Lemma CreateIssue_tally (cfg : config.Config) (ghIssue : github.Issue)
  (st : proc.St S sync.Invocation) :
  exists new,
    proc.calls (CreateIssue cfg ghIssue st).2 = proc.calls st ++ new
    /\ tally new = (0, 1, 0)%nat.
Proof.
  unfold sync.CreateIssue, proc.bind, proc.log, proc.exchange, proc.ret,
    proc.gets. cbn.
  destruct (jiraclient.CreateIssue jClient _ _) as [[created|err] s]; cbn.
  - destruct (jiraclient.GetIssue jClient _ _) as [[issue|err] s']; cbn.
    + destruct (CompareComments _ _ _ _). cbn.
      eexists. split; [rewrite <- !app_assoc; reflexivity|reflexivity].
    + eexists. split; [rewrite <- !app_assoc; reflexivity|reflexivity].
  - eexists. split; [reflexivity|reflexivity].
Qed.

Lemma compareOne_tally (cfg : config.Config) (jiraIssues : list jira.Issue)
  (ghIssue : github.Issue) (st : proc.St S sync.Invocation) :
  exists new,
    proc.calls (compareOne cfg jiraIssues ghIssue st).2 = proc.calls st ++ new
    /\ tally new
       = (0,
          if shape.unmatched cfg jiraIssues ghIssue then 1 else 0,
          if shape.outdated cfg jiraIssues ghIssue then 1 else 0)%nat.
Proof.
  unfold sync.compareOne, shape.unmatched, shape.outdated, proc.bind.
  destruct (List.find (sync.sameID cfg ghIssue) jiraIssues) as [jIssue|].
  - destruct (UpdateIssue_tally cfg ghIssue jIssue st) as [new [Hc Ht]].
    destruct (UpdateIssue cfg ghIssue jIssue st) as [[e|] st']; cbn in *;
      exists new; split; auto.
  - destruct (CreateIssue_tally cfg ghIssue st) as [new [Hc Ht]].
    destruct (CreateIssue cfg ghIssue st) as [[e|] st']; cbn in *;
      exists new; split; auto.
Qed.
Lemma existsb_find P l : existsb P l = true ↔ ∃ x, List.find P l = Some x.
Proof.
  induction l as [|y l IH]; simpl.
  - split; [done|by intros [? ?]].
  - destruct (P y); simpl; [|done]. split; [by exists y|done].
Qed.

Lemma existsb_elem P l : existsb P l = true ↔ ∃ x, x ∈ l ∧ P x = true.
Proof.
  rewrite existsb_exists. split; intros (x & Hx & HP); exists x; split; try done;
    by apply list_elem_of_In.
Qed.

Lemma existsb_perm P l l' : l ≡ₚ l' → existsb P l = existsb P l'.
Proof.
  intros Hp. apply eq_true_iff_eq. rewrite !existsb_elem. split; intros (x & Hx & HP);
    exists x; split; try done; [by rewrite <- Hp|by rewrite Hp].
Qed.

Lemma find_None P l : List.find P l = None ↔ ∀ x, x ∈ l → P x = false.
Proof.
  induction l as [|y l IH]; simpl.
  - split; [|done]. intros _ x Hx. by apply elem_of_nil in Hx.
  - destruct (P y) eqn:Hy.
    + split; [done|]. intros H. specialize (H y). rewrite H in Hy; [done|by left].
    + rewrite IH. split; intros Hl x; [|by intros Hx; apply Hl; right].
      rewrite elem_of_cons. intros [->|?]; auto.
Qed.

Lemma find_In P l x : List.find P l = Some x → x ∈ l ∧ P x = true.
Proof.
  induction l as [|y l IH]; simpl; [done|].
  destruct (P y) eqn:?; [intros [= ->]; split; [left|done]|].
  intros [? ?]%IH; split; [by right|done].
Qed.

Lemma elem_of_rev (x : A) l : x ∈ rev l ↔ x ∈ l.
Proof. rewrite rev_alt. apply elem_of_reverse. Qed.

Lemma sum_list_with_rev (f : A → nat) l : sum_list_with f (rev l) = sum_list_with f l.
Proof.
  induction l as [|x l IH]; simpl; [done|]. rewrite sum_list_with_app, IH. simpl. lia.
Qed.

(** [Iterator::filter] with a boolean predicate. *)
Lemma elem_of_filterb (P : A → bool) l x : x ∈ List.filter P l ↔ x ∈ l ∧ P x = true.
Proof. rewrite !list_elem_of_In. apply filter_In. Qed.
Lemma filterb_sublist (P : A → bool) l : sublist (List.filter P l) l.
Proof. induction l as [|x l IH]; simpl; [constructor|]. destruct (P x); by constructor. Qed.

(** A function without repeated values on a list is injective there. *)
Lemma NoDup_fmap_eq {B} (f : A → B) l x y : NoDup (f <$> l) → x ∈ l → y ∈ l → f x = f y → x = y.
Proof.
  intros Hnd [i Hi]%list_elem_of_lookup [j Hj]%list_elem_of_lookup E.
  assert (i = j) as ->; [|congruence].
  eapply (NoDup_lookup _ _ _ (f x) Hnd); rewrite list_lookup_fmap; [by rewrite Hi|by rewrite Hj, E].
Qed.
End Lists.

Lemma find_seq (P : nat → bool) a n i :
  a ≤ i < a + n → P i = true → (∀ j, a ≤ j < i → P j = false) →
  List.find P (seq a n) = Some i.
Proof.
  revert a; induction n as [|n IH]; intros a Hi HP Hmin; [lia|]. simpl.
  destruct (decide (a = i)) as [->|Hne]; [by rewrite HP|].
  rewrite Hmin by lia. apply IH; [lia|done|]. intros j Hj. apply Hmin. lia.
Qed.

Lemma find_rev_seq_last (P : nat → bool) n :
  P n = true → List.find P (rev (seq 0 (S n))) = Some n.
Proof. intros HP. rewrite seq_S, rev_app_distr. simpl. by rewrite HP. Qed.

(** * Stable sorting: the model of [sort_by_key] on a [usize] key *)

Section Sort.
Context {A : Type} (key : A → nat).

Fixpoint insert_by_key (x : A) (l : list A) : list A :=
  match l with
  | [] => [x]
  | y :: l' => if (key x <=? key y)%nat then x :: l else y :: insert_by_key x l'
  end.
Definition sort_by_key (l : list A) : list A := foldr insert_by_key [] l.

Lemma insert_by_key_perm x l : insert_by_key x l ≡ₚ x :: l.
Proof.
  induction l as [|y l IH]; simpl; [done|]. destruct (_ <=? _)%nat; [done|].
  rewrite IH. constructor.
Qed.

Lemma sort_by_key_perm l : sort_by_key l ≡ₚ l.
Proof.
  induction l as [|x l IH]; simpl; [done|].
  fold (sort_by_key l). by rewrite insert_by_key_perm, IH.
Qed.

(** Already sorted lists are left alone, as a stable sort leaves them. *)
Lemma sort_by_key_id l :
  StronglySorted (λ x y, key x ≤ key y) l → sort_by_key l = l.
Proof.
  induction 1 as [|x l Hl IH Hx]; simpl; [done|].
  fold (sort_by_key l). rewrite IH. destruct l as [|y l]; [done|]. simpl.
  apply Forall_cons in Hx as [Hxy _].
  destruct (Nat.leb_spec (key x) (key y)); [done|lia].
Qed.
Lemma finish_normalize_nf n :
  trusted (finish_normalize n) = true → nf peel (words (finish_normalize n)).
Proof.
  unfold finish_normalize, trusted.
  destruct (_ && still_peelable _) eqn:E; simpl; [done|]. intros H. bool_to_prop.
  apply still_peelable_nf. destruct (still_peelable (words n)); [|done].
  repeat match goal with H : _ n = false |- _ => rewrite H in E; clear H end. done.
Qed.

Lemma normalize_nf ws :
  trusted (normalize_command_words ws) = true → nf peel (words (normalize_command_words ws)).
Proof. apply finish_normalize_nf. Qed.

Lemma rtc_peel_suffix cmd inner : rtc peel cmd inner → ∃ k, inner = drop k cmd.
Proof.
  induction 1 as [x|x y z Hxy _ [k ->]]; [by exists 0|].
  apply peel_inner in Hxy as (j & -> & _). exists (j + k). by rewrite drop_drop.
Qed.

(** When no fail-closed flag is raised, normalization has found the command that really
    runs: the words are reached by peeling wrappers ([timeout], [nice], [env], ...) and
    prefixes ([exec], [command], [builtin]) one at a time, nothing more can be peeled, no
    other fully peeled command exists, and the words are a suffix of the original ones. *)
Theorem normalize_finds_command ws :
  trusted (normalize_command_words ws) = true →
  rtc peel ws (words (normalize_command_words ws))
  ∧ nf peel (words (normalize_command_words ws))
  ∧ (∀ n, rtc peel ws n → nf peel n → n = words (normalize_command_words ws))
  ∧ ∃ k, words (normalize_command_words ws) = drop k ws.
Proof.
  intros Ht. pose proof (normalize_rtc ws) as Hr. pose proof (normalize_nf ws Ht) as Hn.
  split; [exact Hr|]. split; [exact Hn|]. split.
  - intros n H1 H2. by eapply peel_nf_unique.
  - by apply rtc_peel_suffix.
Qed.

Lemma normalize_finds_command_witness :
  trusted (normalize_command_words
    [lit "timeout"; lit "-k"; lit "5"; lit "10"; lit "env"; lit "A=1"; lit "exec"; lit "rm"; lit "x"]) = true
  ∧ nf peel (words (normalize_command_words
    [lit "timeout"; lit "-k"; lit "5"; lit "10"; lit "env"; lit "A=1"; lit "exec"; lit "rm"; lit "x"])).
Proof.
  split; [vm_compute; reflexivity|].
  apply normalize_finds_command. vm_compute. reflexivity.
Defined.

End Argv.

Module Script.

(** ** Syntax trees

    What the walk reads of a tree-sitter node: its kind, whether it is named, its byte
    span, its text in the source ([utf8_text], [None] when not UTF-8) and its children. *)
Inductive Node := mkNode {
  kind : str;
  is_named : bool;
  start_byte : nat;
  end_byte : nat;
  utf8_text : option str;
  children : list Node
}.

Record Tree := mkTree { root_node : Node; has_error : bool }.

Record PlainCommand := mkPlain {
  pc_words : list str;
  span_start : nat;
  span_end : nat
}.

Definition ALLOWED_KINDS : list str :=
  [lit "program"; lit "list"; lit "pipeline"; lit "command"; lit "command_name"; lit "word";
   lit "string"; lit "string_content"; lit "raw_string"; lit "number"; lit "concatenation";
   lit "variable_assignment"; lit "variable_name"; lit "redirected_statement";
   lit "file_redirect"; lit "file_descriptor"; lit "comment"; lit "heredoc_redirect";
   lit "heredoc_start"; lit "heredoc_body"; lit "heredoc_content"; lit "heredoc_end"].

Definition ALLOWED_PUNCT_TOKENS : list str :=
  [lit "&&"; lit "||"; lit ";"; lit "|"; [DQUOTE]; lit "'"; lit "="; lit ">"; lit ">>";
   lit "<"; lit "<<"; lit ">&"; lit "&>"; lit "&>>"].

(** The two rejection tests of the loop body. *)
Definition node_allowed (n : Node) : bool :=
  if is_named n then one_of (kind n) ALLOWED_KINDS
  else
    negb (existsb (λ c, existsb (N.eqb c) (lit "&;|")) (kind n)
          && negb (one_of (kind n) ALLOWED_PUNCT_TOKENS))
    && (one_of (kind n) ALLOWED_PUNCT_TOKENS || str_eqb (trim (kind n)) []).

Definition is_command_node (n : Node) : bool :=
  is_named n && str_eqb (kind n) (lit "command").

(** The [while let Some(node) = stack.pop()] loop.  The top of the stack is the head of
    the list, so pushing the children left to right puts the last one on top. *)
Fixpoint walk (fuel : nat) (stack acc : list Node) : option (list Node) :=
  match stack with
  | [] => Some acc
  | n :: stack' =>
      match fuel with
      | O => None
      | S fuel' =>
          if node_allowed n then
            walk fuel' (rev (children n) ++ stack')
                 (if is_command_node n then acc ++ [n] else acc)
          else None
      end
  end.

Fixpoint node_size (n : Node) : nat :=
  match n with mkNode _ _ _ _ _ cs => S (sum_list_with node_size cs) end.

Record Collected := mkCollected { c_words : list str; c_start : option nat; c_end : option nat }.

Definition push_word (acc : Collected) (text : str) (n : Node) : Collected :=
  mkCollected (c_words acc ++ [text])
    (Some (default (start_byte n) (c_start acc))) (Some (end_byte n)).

ASSIGNMENT —
Above are some lines. Repeat exactly, and only, those from the line that has "Lemma sum_list_with_rev (f" through the line that has "Lemma filterb_sublist (P".

OUTPUT OF THE EXERCISE —
Lemma sum_list_with_rev (f : A → nat) l : sum_list_with f (rev l) = sum_list_with f l.
Proof.
  induction l as [|x l IH]; simpl; [done|]. rewrite sum_list_with_app, IH. simpl. lia.
Qed.

(** [Iterator::filter] with a boolean predicate. *)
Lemma elem_of_filterb (P : A → bool) l x : x ∈ List.filter P l ↔ x ∈ l ∧ P x = true.
Proof. rewrite !list_elem_of_In. apply filter_In. Qed.
Lemma filterb_sublist (P : A → bool) l : sublist (List.filter P l) l.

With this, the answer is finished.